## WHAT IS BEING ASKED
Look through the listing below and write out exactly the lines from the line with "let aug := (fun i => mrow matrix i ++ [vget" to the line with "let n := length matrix in", both included, and no others.

+-------+

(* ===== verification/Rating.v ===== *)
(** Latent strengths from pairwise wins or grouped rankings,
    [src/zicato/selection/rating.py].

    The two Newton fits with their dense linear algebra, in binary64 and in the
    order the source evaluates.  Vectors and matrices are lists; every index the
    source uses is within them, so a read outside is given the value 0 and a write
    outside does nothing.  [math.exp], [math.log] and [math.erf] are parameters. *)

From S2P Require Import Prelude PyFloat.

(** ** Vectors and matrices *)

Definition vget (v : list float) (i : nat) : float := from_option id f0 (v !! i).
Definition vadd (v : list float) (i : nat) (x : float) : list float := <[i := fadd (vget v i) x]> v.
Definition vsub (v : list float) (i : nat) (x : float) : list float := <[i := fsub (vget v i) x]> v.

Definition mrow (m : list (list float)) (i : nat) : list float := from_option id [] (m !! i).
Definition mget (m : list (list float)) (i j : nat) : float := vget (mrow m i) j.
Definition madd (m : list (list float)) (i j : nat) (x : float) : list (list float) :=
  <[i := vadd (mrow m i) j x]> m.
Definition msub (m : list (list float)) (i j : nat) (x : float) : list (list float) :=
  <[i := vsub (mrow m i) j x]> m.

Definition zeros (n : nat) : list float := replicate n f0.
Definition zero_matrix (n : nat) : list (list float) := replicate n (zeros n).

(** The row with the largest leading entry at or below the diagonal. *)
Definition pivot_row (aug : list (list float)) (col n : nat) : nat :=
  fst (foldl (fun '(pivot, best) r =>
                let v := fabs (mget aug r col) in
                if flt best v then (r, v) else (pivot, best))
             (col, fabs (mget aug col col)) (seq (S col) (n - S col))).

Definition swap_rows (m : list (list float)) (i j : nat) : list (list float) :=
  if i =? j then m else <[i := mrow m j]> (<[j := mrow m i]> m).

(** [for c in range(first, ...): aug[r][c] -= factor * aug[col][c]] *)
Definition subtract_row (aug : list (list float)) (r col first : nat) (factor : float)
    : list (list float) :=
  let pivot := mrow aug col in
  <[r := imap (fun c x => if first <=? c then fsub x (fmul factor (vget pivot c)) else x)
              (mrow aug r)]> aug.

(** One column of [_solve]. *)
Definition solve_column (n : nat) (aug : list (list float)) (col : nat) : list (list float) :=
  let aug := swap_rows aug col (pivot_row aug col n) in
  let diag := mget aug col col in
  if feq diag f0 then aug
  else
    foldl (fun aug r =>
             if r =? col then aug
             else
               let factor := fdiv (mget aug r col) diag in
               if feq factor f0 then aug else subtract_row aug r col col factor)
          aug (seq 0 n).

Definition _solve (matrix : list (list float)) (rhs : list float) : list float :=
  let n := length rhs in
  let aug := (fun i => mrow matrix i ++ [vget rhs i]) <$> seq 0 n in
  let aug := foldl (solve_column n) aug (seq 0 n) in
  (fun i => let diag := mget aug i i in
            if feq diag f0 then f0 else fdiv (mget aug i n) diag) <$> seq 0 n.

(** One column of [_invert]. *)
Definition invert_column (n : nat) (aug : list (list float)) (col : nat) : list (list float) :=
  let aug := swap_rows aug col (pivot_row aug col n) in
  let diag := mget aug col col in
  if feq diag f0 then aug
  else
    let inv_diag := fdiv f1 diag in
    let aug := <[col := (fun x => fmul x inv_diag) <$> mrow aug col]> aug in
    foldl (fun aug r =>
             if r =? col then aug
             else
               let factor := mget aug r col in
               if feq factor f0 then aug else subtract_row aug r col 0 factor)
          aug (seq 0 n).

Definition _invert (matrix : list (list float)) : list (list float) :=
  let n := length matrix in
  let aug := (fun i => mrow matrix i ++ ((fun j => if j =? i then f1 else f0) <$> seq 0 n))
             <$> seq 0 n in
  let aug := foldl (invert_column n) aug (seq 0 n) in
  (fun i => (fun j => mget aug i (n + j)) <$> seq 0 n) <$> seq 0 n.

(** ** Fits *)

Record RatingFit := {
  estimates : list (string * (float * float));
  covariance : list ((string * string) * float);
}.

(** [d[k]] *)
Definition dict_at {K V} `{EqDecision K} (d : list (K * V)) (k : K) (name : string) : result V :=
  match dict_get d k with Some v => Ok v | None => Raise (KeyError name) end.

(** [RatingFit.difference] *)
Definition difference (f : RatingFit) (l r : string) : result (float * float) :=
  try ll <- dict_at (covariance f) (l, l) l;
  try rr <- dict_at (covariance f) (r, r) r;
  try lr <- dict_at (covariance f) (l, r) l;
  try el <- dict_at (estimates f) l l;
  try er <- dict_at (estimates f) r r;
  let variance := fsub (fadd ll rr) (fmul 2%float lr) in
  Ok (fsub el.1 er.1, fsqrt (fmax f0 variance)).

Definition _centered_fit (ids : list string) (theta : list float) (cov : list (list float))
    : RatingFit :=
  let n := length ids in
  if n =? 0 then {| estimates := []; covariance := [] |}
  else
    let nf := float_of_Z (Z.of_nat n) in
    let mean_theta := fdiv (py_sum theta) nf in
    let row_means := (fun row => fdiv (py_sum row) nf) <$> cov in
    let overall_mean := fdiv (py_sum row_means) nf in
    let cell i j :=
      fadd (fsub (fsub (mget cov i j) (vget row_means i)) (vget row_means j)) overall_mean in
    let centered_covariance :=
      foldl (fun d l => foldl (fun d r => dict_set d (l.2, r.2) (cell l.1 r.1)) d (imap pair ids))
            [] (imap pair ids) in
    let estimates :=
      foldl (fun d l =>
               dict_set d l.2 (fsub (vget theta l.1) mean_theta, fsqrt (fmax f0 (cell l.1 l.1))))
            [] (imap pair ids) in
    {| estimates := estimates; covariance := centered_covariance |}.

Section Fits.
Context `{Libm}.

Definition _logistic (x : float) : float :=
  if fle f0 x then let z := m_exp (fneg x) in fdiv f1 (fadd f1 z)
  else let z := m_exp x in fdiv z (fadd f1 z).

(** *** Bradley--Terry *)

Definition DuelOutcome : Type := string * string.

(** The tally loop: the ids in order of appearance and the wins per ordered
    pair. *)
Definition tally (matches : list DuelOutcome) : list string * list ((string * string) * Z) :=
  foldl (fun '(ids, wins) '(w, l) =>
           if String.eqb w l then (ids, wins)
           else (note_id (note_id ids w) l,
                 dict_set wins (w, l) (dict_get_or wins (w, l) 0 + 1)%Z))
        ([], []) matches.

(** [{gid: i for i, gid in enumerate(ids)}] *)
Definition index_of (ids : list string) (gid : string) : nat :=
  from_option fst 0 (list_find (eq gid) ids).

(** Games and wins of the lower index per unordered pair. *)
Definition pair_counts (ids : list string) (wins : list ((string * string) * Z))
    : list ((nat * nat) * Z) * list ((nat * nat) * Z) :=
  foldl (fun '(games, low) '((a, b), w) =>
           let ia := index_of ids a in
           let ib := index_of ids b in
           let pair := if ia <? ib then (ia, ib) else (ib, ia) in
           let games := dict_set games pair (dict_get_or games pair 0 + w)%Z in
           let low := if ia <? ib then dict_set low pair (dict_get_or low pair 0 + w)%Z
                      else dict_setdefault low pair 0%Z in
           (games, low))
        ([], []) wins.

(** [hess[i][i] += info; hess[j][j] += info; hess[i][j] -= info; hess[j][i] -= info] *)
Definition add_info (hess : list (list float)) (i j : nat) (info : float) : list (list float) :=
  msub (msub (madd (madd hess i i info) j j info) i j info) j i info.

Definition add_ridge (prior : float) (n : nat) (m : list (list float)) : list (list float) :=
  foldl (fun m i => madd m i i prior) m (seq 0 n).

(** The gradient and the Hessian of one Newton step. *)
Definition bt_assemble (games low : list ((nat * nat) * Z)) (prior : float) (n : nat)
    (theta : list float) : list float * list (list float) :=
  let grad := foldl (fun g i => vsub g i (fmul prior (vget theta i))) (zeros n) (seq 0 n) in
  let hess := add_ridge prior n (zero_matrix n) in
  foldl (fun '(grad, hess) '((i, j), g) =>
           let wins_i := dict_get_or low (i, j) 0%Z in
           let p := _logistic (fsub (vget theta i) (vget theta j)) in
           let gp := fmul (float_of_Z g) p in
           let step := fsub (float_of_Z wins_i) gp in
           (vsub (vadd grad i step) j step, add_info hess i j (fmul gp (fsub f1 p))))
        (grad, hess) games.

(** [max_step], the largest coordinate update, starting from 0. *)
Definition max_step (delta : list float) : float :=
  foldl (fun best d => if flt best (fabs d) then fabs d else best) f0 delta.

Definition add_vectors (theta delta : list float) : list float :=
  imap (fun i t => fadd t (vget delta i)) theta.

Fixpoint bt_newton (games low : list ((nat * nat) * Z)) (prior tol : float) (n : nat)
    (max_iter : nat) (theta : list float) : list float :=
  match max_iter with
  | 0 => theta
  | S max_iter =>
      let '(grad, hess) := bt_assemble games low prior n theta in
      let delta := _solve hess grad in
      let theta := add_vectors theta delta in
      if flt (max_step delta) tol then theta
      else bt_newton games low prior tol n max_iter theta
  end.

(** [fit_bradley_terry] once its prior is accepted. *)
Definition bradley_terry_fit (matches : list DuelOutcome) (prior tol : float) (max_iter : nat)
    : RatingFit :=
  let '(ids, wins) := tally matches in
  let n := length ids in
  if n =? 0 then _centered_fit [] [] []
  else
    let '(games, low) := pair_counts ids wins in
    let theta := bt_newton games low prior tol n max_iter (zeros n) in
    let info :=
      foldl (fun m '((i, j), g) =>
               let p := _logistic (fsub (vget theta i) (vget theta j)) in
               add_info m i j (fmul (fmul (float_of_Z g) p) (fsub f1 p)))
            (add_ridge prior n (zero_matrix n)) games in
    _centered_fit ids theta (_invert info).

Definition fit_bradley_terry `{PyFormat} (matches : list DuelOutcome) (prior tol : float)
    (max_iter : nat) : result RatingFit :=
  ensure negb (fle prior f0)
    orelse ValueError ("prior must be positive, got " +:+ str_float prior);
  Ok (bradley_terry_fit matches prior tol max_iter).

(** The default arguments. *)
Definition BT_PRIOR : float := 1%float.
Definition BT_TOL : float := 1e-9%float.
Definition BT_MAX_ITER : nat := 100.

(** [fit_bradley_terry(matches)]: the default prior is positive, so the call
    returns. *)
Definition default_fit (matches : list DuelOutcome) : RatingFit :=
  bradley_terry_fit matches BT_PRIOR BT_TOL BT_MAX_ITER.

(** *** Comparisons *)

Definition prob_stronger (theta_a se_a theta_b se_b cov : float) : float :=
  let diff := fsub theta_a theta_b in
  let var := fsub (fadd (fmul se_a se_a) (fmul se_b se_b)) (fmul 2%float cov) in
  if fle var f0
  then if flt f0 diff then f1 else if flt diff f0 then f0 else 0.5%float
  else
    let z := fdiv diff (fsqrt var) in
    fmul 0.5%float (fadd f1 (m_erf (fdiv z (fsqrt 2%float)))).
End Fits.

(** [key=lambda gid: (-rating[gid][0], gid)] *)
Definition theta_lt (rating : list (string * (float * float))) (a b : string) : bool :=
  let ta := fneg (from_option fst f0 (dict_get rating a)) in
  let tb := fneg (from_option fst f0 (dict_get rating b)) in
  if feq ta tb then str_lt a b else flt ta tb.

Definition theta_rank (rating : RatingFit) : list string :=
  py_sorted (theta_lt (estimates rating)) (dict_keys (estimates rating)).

+-------+

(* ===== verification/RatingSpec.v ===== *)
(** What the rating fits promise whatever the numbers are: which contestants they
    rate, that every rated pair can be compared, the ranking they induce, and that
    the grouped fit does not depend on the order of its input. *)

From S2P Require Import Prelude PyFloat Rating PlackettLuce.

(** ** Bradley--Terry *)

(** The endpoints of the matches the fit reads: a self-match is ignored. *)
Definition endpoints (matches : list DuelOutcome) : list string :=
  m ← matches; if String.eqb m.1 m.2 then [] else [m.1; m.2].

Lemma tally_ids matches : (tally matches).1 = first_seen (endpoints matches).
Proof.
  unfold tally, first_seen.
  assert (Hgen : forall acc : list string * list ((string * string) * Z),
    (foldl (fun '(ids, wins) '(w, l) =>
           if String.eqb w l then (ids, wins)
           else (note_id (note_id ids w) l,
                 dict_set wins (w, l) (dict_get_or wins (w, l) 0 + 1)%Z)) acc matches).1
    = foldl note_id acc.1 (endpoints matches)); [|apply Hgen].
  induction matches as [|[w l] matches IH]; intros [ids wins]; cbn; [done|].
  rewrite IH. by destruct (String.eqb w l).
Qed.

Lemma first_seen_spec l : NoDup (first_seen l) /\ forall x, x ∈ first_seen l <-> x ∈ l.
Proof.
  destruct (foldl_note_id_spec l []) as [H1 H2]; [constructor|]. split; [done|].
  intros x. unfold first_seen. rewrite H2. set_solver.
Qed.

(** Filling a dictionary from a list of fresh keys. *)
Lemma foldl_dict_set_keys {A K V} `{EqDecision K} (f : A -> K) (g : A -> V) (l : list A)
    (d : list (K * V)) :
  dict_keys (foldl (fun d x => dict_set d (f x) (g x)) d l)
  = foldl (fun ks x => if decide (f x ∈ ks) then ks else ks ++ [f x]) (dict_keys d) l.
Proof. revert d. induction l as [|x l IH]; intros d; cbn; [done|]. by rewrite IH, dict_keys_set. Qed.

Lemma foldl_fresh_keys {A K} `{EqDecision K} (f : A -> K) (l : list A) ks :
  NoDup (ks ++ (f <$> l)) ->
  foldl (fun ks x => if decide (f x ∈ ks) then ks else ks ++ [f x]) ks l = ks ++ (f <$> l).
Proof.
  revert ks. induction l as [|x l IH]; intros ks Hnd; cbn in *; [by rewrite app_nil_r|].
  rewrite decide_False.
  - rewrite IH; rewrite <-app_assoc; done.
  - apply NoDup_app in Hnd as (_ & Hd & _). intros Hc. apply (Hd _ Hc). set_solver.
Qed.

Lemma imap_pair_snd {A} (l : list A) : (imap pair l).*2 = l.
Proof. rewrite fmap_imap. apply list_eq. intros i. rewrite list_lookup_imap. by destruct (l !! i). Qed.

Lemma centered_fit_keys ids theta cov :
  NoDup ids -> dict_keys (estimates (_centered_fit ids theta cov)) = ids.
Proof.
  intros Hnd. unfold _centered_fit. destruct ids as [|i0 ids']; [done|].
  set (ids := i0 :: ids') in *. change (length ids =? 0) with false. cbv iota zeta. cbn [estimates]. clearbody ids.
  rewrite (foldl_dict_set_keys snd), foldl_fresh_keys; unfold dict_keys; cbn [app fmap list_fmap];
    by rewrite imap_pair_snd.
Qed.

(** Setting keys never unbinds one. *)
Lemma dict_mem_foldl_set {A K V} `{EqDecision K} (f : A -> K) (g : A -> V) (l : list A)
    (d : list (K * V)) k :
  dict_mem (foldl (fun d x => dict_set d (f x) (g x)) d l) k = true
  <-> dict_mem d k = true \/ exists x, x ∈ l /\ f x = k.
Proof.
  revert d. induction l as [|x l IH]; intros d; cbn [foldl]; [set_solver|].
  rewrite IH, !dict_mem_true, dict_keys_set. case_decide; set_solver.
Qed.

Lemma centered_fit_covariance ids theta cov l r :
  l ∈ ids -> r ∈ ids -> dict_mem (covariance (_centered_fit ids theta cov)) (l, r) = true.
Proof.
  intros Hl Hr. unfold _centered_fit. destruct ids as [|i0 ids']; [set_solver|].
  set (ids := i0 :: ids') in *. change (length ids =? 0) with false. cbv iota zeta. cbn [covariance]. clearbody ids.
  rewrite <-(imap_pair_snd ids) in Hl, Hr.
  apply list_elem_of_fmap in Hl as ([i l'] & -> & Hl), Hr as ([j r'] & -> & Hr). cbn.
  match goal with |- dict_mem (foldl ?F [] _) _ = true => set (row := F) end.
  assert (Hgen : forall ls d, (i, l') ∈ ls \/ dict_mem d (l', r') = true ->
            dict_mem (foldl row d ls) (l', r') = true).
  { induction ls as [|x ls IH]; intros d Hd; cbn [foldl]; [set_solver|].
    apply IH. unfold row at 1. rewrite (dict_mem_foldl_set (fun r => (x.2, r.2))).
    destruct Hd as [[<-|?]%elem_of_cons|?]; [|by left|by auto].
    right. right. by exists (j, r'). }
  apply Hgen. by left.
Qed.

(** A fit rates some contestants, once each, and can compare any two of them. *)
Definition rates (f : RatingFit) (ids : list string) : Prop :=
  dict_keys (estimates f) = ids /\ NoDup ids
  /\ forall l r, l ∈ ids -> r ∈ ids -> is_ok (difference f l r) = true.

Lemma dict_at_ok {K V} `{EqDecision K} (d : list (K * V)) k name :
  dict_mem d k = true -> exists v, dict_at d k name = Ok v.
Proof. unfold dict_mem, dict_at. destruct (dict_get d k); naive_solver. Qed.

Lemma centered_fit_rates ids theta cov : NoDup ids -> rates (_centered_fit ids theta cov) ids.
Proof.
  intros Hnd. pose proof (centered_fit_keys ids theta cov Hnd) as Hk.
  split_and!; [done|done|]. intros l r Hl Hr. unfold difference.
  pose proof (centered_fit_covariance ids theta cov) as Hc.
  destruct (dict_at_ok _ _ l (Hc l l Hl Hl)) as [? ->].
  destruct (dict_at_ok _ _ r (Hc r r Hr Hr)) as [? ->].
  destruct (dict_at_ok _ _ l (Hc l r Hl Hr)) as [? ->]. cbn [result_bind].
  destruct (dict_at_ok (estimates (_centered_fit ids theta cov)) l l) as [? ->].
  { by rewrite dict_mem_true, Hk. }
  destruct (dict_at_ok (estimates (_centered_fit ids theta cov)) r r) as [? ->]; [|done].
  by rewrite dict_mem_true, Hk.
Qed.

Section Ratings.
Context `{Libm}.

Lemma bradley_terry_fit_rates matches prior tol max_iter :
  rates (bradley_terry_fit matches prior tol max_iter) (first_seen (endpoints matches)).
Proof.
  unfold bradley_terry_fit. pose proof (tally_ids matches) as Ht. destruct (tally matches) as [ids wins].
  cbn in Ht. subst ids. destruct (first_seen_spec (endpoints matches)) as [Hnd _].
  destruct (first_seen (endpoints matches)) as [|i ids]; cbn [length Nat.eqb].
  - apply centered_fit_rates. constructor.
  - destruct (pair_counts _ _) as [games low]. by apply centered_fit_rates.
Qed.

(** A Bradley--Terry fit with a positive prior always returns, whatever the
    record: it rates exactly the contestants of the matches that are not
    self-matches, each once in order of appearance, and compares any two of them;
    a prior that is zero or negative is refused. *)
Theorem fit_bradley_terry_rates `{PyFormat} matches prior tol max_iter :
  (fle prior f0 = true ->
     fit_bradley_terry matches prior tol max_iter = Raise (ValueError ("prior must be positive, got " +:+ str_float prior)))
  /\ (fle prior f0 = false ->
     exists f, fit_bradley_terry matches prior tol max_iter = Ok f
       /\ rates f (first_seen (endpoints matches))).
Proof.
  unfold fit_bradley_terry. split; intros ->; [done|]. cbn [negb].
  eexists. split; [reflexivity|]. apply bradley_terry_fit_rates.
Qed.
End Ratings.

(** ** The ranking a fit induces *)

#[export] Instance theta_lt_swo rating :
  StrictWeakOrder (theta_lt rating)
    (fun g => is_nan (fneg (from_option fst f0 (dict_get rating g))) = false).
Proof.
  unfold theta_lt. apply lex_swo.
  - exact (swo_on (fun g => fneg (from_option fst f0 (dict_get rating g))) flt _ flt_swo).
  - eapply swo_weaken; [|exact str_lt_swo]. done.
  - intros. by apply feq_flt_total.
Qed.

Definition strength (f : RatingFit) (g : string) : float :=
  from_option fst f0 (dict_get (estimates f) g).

+-------+

## COMPLETED TASK
  let aug := (fun i => mrow matrix i ++ [vget rhs i]) <$> seq 0 n in
  let aug := foldl (solve_column n) aug (seq 0 n) in
  (fun i => let diag := mget aug i i in
            if feq diag f0 then f0 else fdiv (mget aug i n) diag) <$> seq 0 n.

(** One column of [_invert]. *)
Definition invert_column (n : nat) (aug : list (list float)) (col : nat) : list (list float) :=
  let aug := swap_rows aug col (pivot_row aug col n) in
  let diag := mget aug col col in
  if feq diag f0 then aug
  else
    let inv_diag := fdiv f1 diag in
    let aug := <[col := (fun x => fmul x inv_diag) <$> mrow aug col]> aug in
    foldl (fun aug r =>
             if r =? col then aug
             else
               let factor := mget aug r col in
               if feq factor f0 then aug else subtract_row aug r col 0 factor)
          aug (seq 0 n).

Definition _invert (matrix : list (list float)) : list (list float) :=
  let n := length matrix in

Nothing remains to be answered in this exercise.